Patricia Spork, eBook Reviews Weekly


Island of Darkness

Chapter 1

Aakuta swept into the Vandegar Temple Through the unnatural windstorm that blew great columns of sand across the face of the building. Thousands of Jiadin warriors dressed in various Khadoran uniforms were converging on the ancient temple. The dark mage knew that the Jiadin had nowhere else to go. Both the free tribes of Fakara and the clans of Khadora now hunted them. Vandegar Temple was the only place that many of them could think of to return to. That is exactly why Aakuta had chosen to visit the ancient temple himself.

As Aakuta stepped through the door of the temple, he released the magical dust storm and cast a spell causing the interior of the building to be filled with an unnatural fog. Jiadin warriors shouted with alarm as the dense fog spread through the building. Aakuta ignored their shouts and headed for the stairs. With the aid of another magical spell, the dark mage swept the temple for the sound of a familiar voice. He smiled darkly as he detected the voice that he was looking for.
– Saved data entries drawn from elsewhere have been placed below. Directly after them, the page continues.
(** The closure of [tap]: the evidence after a result. *)
Definition record_challenge (self : BackendRegistry B) (challenge : CapabilityChallenge)
    (now_secs : N) (result : CapabilityChallengeResult) : BackendRegistry B :=
  let kind := challenge.(CapabilityChallenge_backend) in
  let entry := default (mkCapabilityEvidenceRecord challenge.(CapabilityChallenge_worker) kind
                          now_secs 0 0 0 0 1 None)
                 (bt_get kind self.(BackendRegistry_evidence)) in
  let success := result.(CapabilityChallengeResult_success) in
  let entry :=
    {| CapabilityEvidenceRecord_worker := entry.(CapabilityEvidenceRecord_worker);
       CapabilityEvidenceRecord_backend := entry.(CapabilityEvidenceRecord_backend);
       CapabilityEvidenceRecord_observed_at := now_secs;
       CapabilityEvidenceRecord_successful_challenges :=
         (if success then sat_add u32_max entry.(CapabilityEvidenceRecord_successful_challenges) 1
          else entry.(CapabilityEvidenceRecord_successful_challenges));
       CapabilityEvidenceRecord_failed_challenges :=
         (if success then entry.(CapabilityEvidenceRecord_failed_challenges)
          else sat_add u32_max entry.(CapabilityEvidenceRecord_failed_challenges) 1);
       CapabilityEvidenceRecord_successful_tasks := entry.(CapabilityEvidenceRecord_successful_tasks);
       CapabilityEvidenceRecord_failed_tasks := entry.(CapabilityEvidenceRecord_failed_tasks);
       CapabilityEvidenceRecord_last_throughput_micros :=
         result.(CapabilityChallengeResult_elapsed_micros);
       CapabilityEvidenceRecord_last_error :=
         (if success then None else result.(CapabilityChallengeResult_error)) |} in
  mkBackendRegistry self.(BackendRegistry_backends)
    (bt_insert kind entry self.(BackendRegistry_evidence))
    self.(BackendRegistry_health_overrides).

Section Challenge.
Context `{Blake3}.

(** [elapsed] is the time of the task, [total] the time until the result is built. *)
Definition BackendRegistry_challenge (self : BackendRegistry B) (challenge : CapabilityChallenge)
    (now_secs elapsed total : N) : option (CapabilityChallengeResult * BackendRegistry B) :=
  let kind := challenge.(CapabilityChallenge_backend) in
  let allocated := sat_mul u64_max (challenge_elements challenge) 8 in
  '(outcome, self) ← BackendRegistry_execute self kind (challenge_task challenge)
    [mkComputeInput (challenge_values challenge) challenge.(CapabilityChallenge_format)] elapsed;
  let result :=
    match outcome with
    | Ok output =>
        if output.(ComputeOutput_values) != challenge_expected challenge
        then challenge_result self challenge false ArtifactId_default total allocated
               (Some "capability challenge output mismatch"%string)
        else challenge_result self challenge true
               (mkArtifactId (blake3 (concat (i64_to_le_bytes <$> output.(ComputeOutput_values)))))
               total allocated None
    | Err error => challenge_result self challenge false ArtifactId_default total 0
                     (Some (ComputeError_to_string error))
    end in
  Some (result, record_challenge self challenge now_secs result).
End Challenge.
End Registry.

(** ** Capability matching *)

Definition reference_backend_capability (kind : BackendKind) (memory_bytes : N)
    (physical_verified : bool) : BackendCapabilities :=
  let memory_bytes := N.max memory_bytes 1 in
  {| BackendCapabilities_kind := kind;
     BackendCapabilities_runtime_version := "reference-profile-1";
     BackendCapabilities_device_count := 1;
     BackendCapabilities_device_memory_bytes := memory_bytes;
     BackendCapabilities_available_memory_bytes := memory_bytes;
     BackendCapabilities_formats := [NumericFormat_F32];
     BackendCapabilities_max_tensor_elements := MAX_TASK_ELEMENTS;
     BackendCapabilities_features := reference_features;
     BackendCapabilities_device_architecture := None;
     BackendCapabilities_driver_available := physical_verified;
     BackendCapabilities_runtime_available := true;
     BackendCapabilities_peer_to_peer := false;
     BackendCapabilities_unified_memory :=
       match kind with BackendKind_Cpu | BackendKind_Metal => true | _ => false end;
     BackendCapabilities_max_concurrent_tasks := 1;
     BackendCapabilities_safety_margin_permille := 100;
     BackendCapabilities_health := BackendHealth_Ready;
     BackendCapabilities_physical_verified := physical_verified;
     BackendCapabilities_observed_successes := 0;
     BackendCapabilities_observed_failures := 0 |}.

Definition backend_can_run (capabilities : BackendCapabilities) (requirements : ComputeRequirements)
    : bool :=
  is_ok (validate_requirements capabilities
    {| ComputeTask_operation := ComputeOperation_Challenge;
       ComputeTask_requirements := requirements;
       ComputeTask_input_elements := 1;
       ComputeTask_output_elements := 1;
       ComputeTask_graph_generation := 1;
       ComputeTask_model_generation := 1;
       ComputeTask_shard_id := 0;
       ComputeTask_deadline_ms := 1000 |}).

Definition backend_satisfies_requirements (capabilities : BackendCapabilities)
    (requirements : ComputeRequirements) : bool :=
  if negb capabilities.(BackendCapabilities_runtime_available)
     || (capabilities.(BackendCapabilities_health) == BackendHealth_Unavailable)
  then false
  else if (0 <? capabilities.(BackendCapabilities_observed_failures))
          && (capabilities.(BackendCapabilities_observed_successes) =? 0)
  then false
  else if negb (backend_admitted requirements capabilities.(BackendCapabilities_kind))
  then false
  else (requirements.(ComputeRequirements_required_memory_bytes) <=? safe_memory capabilities)
       && (requirements.(ComputeRequirements_max_tensor_elements)
           <=? capabilities.(BackendCapabilities_max_tensor_elements))
       && forallb (fun format => contains format capabilities.(BackendCapabilities_formats))
            requirements.(ComputeRequirements_required_formats)
       && forallb (fun feature => contains feature capabilities.(BackendCapabilities_features))
            requirements.(ComputeRequirements_required_features).

Definition default_requirements (task_kind : ComputeTaskKind) (backend : BackendKind) (elements : N)
    (kernel_id : string) : ComputeRequirements :=
  {| ComputeRequirements_task_kind := task_kind;
     ComputeRequirements_required_backend := Some backend;
     ComputeRequirements_allowed_backends := [backend];
     ComputeRequirements_required_formats := [NumericFormat_F32];
     ComputeRequirements_required_memory_bytes := N.max (sat_mul u64_max elements 8) 8;
     ComputeRequirements_max_tensor_elements := N.max elements 1;
     ComputeRequirements_required_features := [ComputeFeature_DeterministicKernel];
     ComputeRequirements_kernel_id := kernel_id;
     ComputeRequirements_kernel_version := 1;
     ComputeRequirements_fallback_backends := [];
     ComputeRequirements_fallback_allowed := false |}.

(** [seed.to_le_bytes().repeat(2)] has the 16 bytes of a request id. *)
Definition new_challenge (job_id : JobId) (worker : NodeId) (backend : BackendKind)
    (format : NumericFormat) (seed : N) : CapabilityChallenge :=
  {| CapabilityChallenge_challenge_id := mkRequestId (le_bytes 8 seed ++ le_bytes 8 seed);
     CapabilityChallenge_job_id := job_id;
     CapabilityChallenge_worker := worker;
     CapabilityChallenge_backend := backend;
     CapabilityChallenge_task_kind := ComputeTaskKind_CapabilityChallenge;
     CapabilityChallenge_format := format;
     CapabilityChallenge_input_elements := 16;
     CapabilityChallenge_seed := seed;
     CapabilityChallenge_deadline_ms := 5000 |}.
Using the spell as a guide, Aakuta worked his way through the fog towards the voice.

The mage moved cautiously as he avoided the Jiadin warriors that were trying to navigate through the thick fog. Eventually, he found the room that he was looking for. He slipped through the doorway and moved silently to one of the corners of the room. He listened carefully as he allowed the fog to dissipate from everywhere except his corner of the room.

“This place gives me an ill feeling,” commented a Jiadin warrior. “No fog should come out of nowhere like that one did. I think the spirit of Grulak has poisoned this place.”

“Stop with the nonsense,” chided Brakas. “Grulak knew no magic, and if he had a spirit it would be killing people not filling the temple with fog.  I think you are just trying to avoid the conversation.”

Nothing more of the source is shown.